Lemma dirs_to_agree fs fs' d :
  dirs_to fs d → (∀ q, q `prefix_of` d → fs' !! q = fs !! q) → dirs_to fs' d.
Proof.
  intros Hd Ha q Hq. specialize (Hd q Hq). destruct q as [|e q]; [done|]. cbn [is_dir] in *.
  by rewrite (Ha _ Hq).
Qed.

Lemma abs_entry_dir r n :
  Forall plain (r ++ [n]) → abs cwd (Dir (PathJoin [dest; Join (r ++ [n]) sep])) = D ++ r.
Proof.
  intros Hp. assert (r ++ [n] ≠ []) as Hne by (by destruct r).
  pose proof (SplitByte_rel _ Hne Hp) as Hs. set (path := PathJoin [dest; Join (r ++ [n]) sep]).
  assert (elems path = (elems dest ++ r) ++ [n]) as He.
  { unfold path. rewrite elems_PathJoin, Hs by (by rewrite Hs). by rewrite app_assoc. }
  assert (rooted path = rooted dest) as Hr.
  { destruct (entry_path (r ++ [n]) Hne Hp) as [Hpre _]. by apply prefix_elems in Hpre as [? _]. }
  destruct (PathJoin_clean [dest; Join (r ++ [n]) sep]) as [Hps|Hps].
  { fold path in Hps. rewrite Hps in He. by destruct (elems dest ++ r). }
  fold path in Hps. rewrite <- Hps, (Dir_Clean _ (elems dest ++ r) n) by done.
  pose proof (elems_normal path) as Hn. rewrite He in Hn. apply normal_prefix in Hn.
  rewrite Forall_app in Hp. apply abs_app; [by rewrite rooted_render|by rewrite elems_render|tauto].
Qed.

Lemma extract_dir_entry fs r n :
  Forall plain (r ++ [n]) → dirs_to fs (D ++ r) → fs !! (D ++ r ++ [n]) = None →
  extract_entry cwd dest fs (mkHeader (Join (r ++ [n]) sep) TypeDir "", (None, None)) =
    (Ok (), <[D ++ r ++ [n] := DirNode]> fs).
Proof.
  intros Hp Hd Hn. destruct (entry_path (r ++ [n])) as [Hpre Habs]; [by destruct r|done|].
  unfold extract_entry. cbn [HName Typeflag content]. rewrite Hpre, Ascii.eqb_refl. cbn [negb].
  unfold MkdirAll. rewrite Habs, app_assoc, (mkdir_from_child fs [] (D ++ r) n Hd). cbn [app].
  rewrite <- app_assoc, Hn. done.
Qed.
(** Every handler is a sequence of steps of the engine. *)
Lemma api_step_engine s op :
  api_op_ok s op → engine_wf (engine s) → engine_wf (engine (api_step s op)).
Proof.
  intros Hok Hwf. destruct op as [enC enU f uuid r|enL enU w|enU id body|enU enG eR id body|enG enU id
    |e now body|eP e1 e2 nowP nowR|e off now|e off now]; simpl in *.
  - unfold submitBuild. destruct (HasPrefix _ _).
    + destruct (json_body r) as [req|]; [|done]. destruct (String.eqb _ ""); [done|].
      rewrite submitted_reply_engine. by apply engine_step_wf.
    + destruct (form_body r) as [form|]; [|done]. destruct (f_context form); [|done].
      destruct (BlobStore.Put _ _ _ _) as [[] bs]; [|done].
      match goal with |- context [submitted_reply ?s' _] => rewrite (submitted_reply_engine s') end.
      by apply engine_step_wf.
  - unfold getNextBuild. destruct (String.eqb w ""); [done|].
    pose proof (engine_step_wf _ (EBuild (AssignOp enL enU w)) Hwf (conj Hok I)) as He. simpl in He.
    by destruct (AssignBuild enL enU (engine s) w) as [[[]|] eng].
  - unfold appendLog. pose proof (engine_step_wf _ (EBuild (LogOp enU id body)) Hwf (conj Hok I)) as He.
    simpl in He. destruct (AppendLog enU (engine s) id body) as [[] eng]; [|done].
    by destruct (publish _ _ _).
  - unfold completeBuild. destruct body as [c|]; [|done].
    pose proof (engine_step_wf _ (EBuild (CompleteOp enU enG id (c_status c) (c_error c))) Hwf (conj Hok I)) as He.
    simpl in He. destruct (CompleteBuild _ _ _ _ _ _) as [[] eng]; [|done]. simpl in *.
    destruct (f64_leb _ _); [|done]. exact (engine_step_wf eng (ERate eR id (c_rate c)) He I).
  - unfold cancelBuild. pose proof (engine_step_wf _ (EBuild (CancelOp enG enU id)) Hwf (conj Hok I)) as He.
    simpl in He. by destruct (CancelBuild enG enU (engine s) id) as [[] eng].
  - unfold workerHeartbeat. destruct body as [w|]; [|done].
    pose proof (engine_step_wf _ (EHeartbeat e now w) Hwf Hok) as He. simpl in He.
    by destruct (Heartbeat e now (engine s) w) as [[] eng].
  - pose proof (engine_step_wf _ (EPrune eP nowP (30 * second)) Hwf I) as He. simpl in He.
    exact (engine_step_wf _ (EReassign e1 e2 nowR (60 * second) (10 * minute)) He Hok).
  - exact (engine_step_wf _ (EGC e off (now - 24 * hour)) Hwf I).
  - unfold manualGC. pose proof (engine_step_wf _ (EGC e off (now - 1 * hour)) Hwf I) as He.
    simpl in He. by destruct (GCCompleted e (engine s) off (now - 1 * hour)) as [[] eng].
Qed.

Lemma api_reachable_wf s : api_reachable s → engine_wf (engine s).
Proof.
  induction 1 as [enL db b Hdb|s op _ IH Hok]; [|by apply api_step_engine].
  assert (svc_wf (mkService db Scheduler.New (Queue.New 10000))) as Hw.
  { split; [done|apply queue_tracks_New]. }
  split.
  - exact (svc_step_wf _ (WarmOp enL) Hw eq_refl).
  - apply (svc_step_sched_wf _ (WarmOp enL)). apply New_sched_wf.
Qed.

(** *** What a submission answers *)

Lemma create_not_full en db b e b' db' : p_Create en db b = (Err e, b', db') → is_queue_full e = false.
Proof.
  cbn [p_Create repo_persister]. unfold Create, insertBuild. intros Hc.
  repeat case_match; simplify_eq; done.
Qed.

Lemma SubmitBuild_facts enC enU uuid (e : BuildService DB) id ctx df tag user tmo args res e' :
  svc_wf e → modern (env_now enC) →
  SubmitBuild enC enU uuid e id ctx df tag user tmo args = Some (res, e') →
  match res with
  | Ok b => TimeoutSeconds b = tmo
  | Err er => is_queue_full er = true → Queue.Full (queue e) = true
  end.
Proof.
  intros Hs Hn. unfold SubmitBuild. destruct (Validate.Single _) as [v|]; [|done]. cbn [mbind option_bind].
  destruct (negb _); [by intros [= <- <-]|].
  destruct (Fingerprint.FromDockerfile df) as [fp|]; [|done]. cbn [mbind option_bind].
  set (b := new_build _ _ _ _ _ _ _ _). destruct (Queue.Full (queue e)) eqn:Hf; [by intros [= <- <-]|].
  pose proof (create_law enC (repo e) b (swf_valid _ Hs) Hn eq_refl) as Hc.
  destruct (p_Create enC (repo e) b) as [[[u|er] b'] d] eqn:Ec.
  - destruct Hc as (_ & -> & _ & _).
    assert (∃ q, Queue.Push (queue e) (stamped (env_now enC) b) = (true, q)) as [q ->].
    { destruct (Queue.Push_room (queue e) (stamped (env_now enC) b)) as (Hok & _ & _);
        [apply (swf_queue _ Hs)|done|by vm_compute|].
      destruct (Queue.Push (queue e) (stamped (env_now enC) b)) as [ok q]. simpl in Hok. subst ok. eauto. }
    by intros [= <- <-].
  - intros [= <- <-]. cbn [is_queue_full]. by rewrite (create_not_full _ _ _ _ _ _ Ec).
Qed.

- - -

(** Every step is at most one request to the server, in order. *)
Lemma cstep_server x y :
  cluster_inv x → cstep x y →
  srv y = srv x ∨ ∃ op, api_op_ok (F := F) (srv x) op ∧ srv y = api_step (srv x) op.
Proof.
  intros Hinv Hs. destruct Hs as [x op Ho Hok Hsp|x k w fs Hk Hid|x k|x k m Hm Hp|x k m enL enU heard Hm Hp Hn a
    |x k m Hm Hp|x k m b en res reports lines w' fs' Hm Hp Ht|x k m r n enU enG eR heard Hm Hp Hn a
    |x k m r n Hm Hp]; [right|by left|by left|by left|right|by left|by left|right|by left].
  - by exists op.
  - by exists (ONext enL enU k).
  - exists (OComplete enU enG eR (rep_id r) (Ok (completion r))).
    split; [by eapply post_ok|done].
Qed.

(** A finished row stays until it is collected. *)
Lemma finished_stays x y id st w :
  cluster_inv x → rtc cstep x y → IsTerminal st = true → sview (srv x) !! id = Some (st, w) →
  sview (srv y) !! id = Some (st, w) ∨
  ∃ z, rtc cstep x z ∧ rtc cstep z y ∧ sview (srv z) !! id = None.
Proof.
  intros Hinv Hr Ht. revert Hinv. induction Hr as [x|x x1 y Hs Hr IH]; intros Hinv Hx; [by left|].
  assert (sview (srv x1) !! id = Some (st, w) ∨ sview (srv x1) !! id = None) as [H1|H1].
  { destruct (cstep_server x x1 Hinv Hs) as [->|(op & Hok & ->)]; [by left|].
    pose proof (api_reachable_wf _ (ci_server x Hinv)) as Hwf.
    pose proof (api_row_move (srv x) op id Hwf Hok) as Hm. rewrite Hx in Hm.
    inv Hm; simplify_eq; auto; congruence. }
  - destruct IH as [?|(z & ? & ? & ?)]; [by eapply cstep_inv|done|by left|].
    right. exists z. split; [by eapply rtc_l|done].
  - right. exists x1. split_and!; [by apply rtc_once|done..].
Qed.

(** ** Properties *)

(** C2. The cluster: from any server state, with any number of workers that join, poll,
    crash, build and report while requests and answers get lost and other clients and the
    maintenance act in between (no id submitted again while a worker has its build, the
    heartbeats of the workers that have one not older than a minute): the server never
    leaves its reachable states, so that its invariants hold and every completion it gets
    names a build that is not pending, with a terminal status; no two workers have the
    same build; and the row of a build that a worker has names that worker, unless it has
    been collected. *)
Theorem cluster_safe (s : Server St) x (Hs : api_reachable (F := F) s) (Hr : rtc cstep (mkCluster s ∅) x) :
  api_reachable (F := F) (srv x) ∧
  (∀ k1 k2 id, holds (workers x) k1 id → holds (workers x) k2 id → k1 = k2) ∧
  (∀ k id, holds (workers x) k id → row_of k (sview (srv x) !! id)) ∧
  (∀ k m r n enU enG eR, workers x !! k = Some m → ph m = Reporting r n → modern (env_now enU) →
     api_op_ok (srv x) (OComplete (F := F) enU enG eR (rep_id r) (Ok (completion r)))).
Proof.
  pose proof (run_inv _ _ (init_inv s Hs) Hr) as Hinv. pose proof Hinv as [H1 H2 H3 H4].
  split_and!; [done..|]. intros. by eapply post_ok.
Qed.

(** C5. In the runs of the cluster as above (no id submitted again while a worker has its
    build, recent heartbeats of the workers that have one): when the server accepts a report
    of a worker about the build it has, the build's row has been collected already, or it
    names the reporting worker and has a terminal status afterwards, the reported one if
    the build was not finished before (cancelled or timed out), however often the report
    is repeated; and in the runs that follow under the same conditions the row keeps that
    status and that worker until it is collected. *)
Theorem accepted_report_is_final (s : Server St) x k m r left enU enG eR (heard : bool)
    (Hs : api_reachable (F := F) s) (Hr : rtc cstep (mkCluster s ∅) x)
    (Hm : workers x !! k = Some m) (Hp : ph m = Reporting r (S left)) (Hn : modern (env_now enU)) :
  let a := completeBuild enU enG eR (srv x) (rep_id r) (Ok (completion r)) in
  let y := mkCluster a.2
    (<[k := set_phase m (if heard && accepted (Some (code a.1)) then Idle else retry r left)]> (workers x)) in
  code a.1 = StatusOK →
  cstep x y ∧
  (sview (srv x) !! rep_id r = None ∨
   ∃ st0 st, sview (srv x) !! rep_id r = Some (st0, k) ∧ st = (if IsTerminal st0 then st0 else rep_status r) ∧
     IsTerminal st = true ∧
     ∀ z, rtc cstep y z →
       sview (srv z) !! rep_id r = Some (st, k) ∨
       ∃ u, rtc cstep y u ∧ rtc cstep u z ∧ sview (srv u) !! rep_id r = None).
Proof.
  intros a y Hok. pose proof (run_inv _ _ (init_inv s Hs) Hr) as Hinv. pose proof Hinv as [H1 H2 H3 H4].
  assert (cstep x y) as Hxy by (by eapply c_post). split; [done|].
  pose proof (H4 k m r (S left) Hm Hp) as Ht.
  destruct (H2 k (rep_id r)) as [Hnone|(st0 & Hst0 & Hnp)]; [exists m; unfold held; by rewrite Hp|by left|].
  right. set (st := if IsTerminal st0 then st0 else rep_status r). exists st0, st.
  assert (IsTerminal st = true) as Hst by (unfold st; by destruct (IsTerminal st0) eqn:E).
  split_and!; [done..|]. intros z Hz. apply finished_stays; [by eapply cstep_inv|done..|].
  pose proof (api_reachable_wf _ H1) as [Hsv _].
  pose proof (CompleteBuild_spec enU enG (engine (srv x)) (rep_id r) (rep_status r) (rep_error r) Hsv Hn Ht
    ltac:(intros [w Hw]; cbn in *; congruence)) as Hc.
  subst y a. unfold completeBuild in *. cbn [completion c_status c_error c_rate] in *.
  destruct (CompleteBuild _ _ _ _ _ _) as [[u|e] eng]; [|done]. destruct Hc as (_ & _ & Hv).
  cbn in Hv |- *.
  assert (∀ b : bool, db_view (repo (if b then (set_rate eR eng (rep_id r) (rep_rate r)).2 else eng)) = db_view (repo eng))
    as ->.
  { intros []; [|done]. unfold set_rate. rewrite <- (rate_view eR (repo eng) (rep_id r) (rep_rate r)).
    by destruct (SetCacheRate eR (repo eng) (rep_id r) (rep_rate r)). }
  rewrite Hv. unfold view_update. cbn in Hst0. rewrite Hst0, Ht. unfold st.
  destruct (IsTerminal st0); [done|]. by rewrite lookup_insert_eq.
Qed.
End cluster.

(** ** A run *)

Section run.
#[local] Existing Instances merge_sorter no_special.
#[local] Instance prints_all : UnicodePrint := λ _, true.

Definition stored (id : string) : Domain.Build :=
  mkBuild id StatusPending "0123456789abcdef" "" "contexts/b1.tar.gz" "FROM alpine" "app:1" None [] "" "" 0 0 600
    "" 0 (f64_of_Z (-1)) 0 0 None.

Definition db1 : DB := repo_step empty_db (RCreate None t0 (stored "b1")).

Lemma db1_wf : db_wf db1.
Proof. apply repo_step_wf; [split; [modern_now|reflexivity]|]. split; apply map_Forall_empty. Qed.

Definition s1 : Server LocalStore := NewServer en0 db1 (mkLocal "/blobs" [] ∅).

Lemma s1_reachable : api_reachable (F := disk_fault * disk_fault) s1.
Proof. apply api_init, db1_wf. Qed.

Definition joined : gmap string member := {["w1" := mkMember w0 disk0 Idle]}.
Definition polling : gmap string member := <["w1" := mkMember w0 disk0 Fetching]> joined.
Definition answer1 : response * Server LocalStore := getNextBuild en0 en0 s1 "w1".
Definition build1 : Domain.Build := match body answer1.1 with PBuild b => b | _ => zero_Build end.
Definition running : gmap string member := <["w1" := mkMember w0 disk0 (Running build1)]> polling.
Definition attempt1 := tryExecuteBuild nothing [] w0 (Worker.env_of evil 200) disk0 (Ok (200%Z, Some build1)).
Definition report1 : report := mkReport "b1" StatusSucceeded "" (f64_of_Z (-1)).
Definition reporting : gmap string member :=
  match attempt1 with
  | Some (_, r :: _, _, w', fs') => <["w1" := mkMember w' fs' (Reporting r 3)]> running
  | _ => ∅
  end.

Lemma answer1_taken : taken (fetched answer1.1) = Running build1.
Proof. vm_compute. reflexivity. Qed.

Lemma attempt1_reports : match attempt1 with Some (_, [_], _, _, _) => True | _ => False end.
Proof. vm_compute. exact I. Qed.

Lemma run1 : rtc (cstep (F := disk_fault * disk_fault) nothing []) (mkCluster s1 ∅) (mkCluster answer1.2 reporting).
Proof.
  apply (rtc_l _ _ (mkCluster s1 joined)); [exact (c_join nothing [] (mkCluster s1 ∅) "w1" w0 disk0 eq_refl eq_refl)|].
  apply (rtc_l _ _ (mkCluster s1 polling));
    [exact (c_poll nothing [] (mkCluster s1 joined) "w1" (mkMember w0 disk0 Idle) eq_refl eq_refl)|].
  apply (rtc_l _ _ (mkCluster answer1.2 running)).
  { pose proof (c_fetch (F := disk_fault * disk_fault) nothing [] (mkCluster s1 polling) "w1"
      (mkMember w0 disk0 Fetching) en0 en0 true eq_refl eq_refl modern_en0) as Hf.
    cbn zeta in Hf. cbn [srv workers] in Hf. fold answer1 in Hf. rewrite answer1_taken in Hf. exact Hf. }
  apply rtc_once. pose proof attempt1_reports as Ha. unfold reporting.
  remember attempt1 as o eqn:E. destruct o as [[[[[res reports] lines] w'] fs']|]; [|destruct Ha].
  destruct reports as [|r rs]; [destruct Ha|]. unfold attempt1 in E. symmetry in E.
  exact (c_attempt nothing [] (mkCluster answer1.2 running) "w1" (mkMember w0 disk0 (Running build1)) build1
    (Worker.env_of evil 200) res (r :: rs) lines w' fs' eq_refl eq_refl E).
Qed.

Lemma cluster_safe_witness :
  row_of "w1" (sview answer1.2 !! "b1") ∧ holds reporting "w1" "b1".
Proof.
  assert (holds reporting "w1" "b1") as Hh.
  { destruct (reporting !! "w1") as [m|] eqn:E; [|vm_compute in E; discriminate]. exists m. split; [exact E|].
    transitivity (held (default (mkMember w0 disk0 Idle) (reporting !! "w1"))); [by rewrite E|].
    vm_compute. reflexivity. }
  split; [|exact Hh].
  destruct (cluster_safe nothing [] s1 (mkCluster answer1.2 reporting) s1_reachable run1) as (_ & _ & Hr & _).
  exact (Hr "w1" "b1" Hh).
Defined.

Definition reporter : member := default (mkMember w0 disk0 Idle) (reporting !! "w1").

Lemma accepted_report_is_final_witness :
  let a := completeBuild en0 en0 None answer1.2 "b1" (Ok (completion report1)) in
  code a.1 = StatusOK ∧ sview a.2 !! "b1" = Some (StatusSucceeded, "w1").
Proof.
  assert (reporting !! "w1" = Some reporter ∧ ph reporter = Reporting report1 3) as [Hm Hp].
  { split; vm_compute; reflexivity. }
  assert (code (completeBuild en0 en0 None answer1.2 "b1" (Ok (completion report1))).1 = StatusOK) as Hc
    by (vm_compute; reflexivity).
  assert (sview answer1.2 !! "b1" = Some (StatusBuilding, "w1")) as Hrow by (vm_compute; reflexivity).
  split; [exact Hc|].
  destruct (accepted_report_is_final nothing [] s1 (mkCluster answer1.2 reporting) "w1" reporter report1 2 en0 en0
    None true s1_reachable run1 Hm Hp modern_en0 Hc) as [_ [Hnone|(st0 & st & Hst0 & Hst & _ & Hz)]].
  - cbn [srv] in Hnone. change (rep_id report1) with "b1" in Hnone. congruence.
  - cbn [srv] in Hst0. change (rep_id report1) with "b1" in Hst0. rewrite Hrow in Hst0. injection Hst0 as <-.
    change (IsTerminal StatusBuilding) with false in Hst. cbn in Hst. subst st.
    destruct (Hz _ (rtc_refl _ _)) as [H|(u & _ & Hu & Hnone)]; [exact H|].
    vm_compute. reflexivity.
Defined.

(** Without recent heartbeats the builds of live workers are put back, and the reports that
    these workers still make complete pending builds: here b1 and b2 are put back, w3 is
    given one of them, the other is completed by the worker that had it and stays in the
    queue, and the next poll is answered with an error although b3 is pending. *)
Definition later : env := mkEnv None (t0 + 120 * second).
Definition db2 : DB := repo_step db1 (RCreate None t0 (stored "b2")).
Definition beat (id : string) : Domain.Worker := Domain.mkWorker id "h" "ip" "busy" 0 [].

- - -

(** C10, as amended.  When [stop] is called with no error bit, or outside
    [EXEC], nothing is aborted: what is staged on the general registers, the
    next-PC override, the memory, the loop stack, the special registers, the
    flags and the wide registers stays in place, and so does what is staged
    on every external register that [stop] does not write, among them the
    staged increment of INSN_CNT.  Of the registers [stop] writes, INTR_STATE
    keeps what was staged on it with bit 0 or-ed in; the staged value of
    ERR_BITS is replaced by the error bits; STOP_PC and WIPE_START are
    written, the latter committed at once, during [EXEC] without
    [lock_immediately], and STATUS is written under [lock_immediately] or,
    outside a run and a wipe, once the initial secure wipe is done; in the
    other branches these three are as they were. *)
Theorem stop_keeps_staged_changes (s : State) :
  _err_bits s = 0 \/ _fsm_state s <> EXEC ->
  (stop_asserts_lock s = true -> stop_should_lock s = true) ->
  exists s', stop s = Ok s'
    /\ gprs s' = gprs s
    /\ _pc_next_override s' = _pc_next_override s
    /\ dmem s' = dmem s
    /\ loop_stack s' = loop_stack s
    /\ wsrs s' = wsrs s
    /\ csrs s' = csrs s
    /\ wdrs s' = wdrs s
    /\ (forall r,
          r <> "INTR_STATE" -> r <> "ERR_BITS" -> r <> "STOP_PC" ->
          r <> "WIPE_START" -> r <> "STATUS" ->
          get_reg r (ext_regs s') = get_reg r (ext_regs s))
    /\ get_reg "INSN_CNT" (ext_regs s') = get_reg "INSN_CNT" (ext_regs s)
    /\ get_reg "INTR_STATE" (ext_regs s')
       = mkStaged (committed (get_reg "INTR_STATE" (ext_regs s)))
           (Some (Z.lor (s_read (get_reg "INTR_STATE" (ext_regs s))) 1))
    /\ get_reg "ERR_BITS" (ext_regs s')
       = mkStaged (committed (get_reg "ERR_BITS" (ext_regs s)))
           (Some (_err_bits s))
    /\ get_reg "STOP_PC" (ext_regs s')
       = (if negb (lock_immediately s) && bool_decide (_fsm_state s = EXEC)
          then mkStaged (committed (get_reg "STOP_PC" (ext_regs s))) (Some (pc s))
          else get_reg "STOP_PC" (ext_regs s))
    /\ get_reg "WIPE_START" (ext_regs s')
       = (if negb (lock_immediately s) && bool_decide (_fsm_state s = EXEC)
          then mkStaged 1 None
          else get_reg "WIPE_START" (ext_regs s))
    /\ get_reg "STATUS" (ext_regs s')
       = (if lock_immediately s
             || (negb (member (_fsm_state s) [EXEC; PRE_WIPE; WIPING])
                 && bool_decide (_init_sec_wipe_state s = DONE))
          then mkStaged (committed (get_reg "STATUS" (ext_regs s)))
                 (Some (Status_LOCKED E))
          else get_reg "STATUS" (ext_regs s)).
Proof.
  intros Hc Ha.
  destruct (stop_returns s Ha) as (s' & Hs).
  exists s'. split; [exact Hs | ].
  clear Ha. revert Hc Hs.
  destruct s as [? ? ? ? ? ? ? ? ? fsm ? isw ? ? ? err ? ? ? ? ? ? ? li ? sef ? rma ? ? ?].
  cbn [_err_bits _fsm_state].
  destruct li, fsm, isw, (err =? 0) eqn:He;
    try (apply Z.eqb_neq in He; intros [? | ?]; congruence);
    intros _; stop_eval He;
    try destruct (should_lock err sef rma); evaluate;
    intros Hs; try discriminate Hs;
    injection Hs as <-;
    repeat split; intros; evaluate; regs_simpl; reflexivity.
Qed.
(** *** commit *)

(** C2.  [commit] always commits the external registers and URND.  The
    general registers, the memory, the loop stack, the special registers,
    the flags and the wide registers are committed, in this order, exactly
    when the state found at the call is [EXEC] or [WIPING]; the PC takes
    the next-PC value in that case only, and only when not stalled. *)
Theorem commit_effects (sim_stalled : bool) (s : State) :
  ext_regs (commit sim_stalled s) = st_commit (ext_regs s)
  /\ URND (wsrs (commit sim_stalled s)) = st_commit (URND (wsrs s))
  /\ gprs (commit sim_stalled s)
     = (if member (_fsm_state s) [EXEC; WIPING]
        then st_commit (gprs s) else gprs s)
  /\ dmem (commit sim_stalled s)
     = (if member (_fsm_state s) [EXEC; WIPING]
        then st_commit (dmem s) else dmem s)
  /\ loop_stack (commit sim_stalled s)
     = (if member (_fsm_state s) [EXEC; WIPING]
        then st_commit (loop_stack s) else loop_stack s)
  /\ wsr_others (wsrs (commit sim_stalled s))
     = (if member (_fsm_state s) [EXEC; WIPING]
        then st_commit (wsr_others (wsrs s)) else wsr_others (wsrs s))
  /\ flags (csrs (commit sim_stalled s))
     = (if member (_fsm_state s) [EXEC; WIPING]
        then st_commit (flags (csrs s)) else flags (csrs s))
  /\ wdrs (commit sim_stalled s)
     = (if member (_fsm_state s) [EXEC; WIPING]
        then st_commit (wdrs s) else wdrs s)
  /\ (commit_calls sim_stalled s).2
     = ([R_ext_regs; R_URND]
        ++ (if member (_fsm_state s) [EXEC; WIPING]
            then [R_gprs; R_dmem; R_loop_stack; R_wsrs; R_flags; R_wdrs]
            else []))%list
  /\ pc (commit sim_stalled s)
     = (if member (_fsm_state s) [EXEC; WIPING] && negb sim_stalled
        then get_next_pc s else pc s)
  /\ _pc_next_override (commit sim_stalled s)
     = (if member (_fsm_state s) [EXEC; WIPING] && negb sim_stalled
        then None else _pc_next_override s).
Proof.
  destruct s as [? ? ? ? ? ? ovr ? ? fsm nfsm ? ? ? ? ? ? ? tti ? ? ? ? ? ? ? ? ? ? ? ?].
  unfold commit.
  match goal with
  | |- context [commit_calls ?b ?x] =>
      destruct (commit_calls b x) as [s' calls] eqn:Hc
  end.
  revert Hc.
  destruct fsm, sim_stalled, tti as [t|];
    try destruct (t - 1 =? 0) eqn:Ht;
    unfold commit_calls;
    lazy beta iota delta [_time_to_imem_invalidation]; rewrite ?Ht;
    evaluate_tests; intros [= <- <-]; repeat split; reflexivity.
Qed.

- - -

All that is needed is the exact run of lines above from the line containing "destruct (accepted_report_is_final nothing" through the line containing "Definition beat (id", both of them included.

  destruct (accepted_report_is_final nothing [] s1 (mkCluster answer1.2 reporting) "w1" reporter report1 2 en0 en0
    None true s1_reachable run1 Hm Hp modern_en0 Hc) as [_ [Hnone|(st0 & st & Hst0 & Hst & _ & Hz)]].
  - cbn [srv] in Hnone. change (rep_id report1) with "b1" in Hnone. congruence.
  - cbn [srv] in Hst0. change (rep_id report1) with "b1" in Hst0. rewrite Hrow in Hst0. injection Hst0 as <-.
    change (IsTerminal StatusBuilding) with false in Hst. cbn in Hst. subst st.
    destruct (Hz _ (rtc_refl _ _)) as [H|(u & _ & Hu & Hnone)]; [exact H|].
    vm_compute. reflexivity.
Defined.

(** Without recent heartbeats the builds of live workers are put back, and the reports that
    these workers still make complete pending builds: here b1 and b2 are put back, w3 is
    given one of them, the other is completed by the worker that had it and stays in the
    queue, and the next poll is answered with an error although b3 is pending. *)
Definition later : env := mkEnv None (t0 + 120 * second).
Definition db2 : DB := repo_step db1 (RCreate None t0 (stored "b2")).
Definition beat (id : string) : Domain.Worker := Domain.mkWorker id "h" "ip" "busy" 0 [].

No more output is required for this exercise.